The Vault

On Building Temples

In all ages and among all peoples men have built their temples, and that from a variety of motives. Sometimes these motives have been pure and lofty, and sometimes they have been somewhat discreditable, but even though we recognize this latter, it comes as something of a shock to read the bitingly ironical words of Hosea – “Israel hath forgotten his Maker – and buildeth temples”!

In this prophet’s day his nation had reached a very high level of prosperity, perhaps the highest in all its history, although the wealth of the land was by no means evenly spread, and there is evidence of the direst poverty alongside great riches. Moreover this prosperity had not come as the outcome of great inventiveness or much hard work, but rather as the result of the nation’s geographical position (trade routes passed through her borders) coupled with a period of peace as the little nations who would normally have been bickering with her conserved their military resources in view of the advancing might of Assyria. As often happens when wealth comes without effort, it was accompanied by moral degeneration, and the prophecies of Amos and Hosea leave us in no doubt as to the extent to which the nation had departed from the law of God.

A Religion of Externals.

Yet outwardly they were very religious. With all the wealth that had been accumulated it was possible to erect magnificent shrines, and to see that the sacrifices offered on the altars in such places were of the best quality and unbelievably numerous. I imagine that if anyone had accused them of being lacking in devotion they would have pointed to the many obvious tokens of their piety. Yet through it all the prophet of God could say, “Israel hath forgotten his Maker.”

The point is that they had forgotten that God is a person, and begun to treat Him as merely a thing.

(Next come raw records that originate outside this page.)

Lemma set_name_ok {E} n e :
  entry_ok e -> bytes_ok n ->
  exists e', set_name (E:=E) n e = Ok e' /\ entry_ok e' /\ flags e' = flags e /\
    reserved e' = reserved e /\ (name_ok n -> name_bytes e' = n).
Proof.
  intros (Hl & Hb & Hs & Hc & Hlen & Hf & Hr) Hn. unfold set_name.
  set (cl := Z.min (zlen n) (Z.of_nat MAX_NAME_LEN - 1)).
  pose proof (zlen_nonneg n). assert (0 <= cl <= 63) as Hcl by (unfold cl, MAX_NAME_LEN; lia).
  assert (zlen (name e) = 64) as Hz by (unfold zlen; by rewrite Hl).
  assert (zlen (slice n 0 cl) = cl) as Hsl by (rewrite zlen_slice; unfold cl; lia).
  rewrite copy_into_ok by lia. cbn [mbind out_bind].
  rewrite zlen_splice by lia. rewrite Hz. destruct (Z.ltb_spec cl 64); [|lia].
  eexists. split; [done|]. split; [|split; [done|split; [done|]]].
  - unfold entry_ok. cbn. split; [|split; [|done]].
    + rewrite length_insert. apply Nat2Z.inj. fold (zlen (splice (name e) 0 (slice n 0 cl))).
      rewrite zlen_splice, Hz by lia. done.
    + apply Forall_insert; [|done]. apply bytes_ok_splice; [done|by apply bytes_ok_slice].
  - intros (Hn1 & _ & Hn0). assert (cl = zlen n) as Hcn by (unfold cl, MAX_NAME_LEN; lia).
    rewrite Hcn, slice_all by lia. rewrite splice_0.
    destruct (drop (length n) (name e)) as [|x rest] eqn:Hd.
    { exfalso. assert (length (drop (length n) (name e)) = 0%nat) as Hd0 by (by rewrite Hd).
      rewrite length_drop in Hd0. unfold zlen in *. lia. }
    replace (Z.to_nat (zlen n)) with (length n + 0)%nat by (unfold zlen; lia).
    rewrite insert_app_r. cbn [insert list_insert]. apply name_bytes_take; [done|].
    unfold zlen, MAX_NAME_LEN in *. lia.
Qed.

(** *** The disk image *)
Lemma zlen_entry_bytes e : entry_ok e -> zlen (entry_bytes e) = 96.
Proof.
  intros (Hl & _). unfold entry_bytes. rewrite !zlen_app, !zlen_le_bytes. unfold zlen.
  rewrite Hl. done.
Qed.

Lemma entry_bytes_ok e : entry_ok e -> bytes_ok (entry_bytes e).
Proof.
  intros (_ & Hb & _). unfold entry_bytes.
  apply Forall_app_2; [done|]. repeat apply Forall_app_2; apply le_bytes_ok.
Qed.

Lemma entry_roundtrip e : entry_ok e -> entry_of_bytes (entry_bytes e) = e.
Proof.
  intros (Hl & Hb & Hs & Hc & Hlen & Hf & Hr). unfold is_u64, is_u32 in *.
  assert (zlen (name e) = 64) as Hz by (unfold zlen; by rewrite Hl).
  unfold entry_of_bytes, entry_bytes.
  rewrite (slice_app_l (name e) _ 0 64), (slice_all (name e)) by lia.
  rewrite !(slice_app_r (name e)) by lia. rewrite Hz.
  change (64 - 64) with 0. change (72 - 64) with 8. change (80 - 64) with 16.
  change (88 - 64) with 24. change (92 - 64) with 28.
  slice_field. by destruct e.
Qed.

(** The image of a whole table block. *)
Definition table_image (es : list FileEntry) (bs : Z) : list Z :=
  concat (entry_bytes <$> es) ++ replicate (Z.to_nat (bs - 96 * zlen es)) 0.

Lemma zlen_entries es : Forall entry_ok es -> zlen (concat (entry_bytes <$> es)) = 96 * zlen es.
Proof.
  induction 1 as [|e es He Hes IH]; [done|].
  rewrite fmap_cons. cbn [concat]. rewrite zlen_app, zlen_cons, zlen_entry_bytes, IH by done. lia.
Qed.

Lemma zlen_table_image es bs :
  Forall entry_ok es -> 96 * zlen es <= bs -> zlen (table_image es bs) = bs.
Proof.
  intros Hes Hb. unfold table_image. rewrite zlen_app, zlen_entries, zlen_replicate by done.
  pose proof (zlen_nonneg es). lia.
Qed.

Lemma table_image_ok es bs : Forall entry_ok es -> bytes_ok (table_image es bs).
Proof.
  intros Hes. apply Forall_app_2; [|apply bytes_ok_replicate].
  apply Forall_concat, Forall_fmap. eapply Forall_impl; [done|]. apply entry_bytes_ok.
Qed.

The distinction between a person and a thing has been underlined for us by the learned Jewish scholar, Martin Buber, who in his book “I and Thou” discusses the relationships which he calls “I-it” and “I-Thou.” The “I-it” relationship is the relationship of a person to a thing, the relationship wherein the person seeks to make use of the thing, to make it the instrument of his purpose. This is the only right attitude to take to a thing, for unless it can be put to some use a thing is, simply, useless.

Persons Differ from Things.

But a person must not be treated like that. The “I-Thou” relationship reminds me that the “Thou” in question is a person, with the same rights of personality as I, and if I attempt to use him simply as a means of furthering my own needs, I degrade his personality and my own. Just in passing we might notice that one of the problems of the modern industrial community is to find out how to use conveyor belt methods, without infringing the rights of personality.

Hosea’s contemporaries had fallen into the error of treating God as a thing. They did not wish to suffer the penalties of neglecting Him, for the wrath of God was something very real in their thinking. It was imperative that they should avert this, and so they offered their sacrifices and built their temples and performed all the outward ordinances of religion. But their heart was not in it; they had no real love for God, no realization of the depths of their sin, no heartfelt repentance, no genuine consecration to the setting forward of God’s purposes in the world. They thought that they could use God to avert the ills they feared.

The Temptations of the Outward.

And sometimes we are a bit like that. So often we use the wrong standards, and think of Christianity in terms of the outward. Ask anybody you like how things are going at the church where he worships, and the chances are that he will answer in terms of the externals. “We’re doing well, the congregations are improving,” or “We’re not doing as well as we could wish. Collections are down on last year.” These are the sort of answers that men give, and, while the facts to which they draw attention are important in their way, they are not the essence of Christianity. Surely the measure of the success or failure of a given church is its spiritual power. What matters is whether it is bringing men and women to God, and we must be satisfied with nothing less.

Our trouble is that we tend to externalize religion. Not only do we measure success in terms of attendance and finance, but in our own approach to God we so often put our attention on the outward, on being in the house of God at stated intervals, on devoting so much time to this or that Christian activity, on priding ourselves on our orthodoxy; that we are good “Protestants” or good “Catholics”. Let us remember that at the crucifixion the solders were as close to Christ in externals as it is possible to be. And they gambled for His clothing. It is quite possible for you and me to be as close as close in outward things, and to be as far away as conceivable in everything that matters. It is still possible for Israel to forget his Maker, and yet build temples.

God is A Person.

But God is a person, not a thing, and puny man must not presume to use Him to effect his own purposes. How often, perhaps unconsciously, men try to use God so that they will avoid a dire fate in the hereafter, or so that they will obtain peace of mind in the here and now, or for some other reason connected with their own desires.

But the personality of God forbids all this. Just because He is a person it is imperative that we treat Him as a person. We serve Him, not in order that we may induce Him to do our will, but as the outcome of a right attitude to such a person. So it is that the Bible continually calls upon us to exercise a personal attitude to God, namely that of trust or of love, or as Paul puts it “faith that worketh by love.”

From the Vault of the Australian Church Record, April 14, 1955.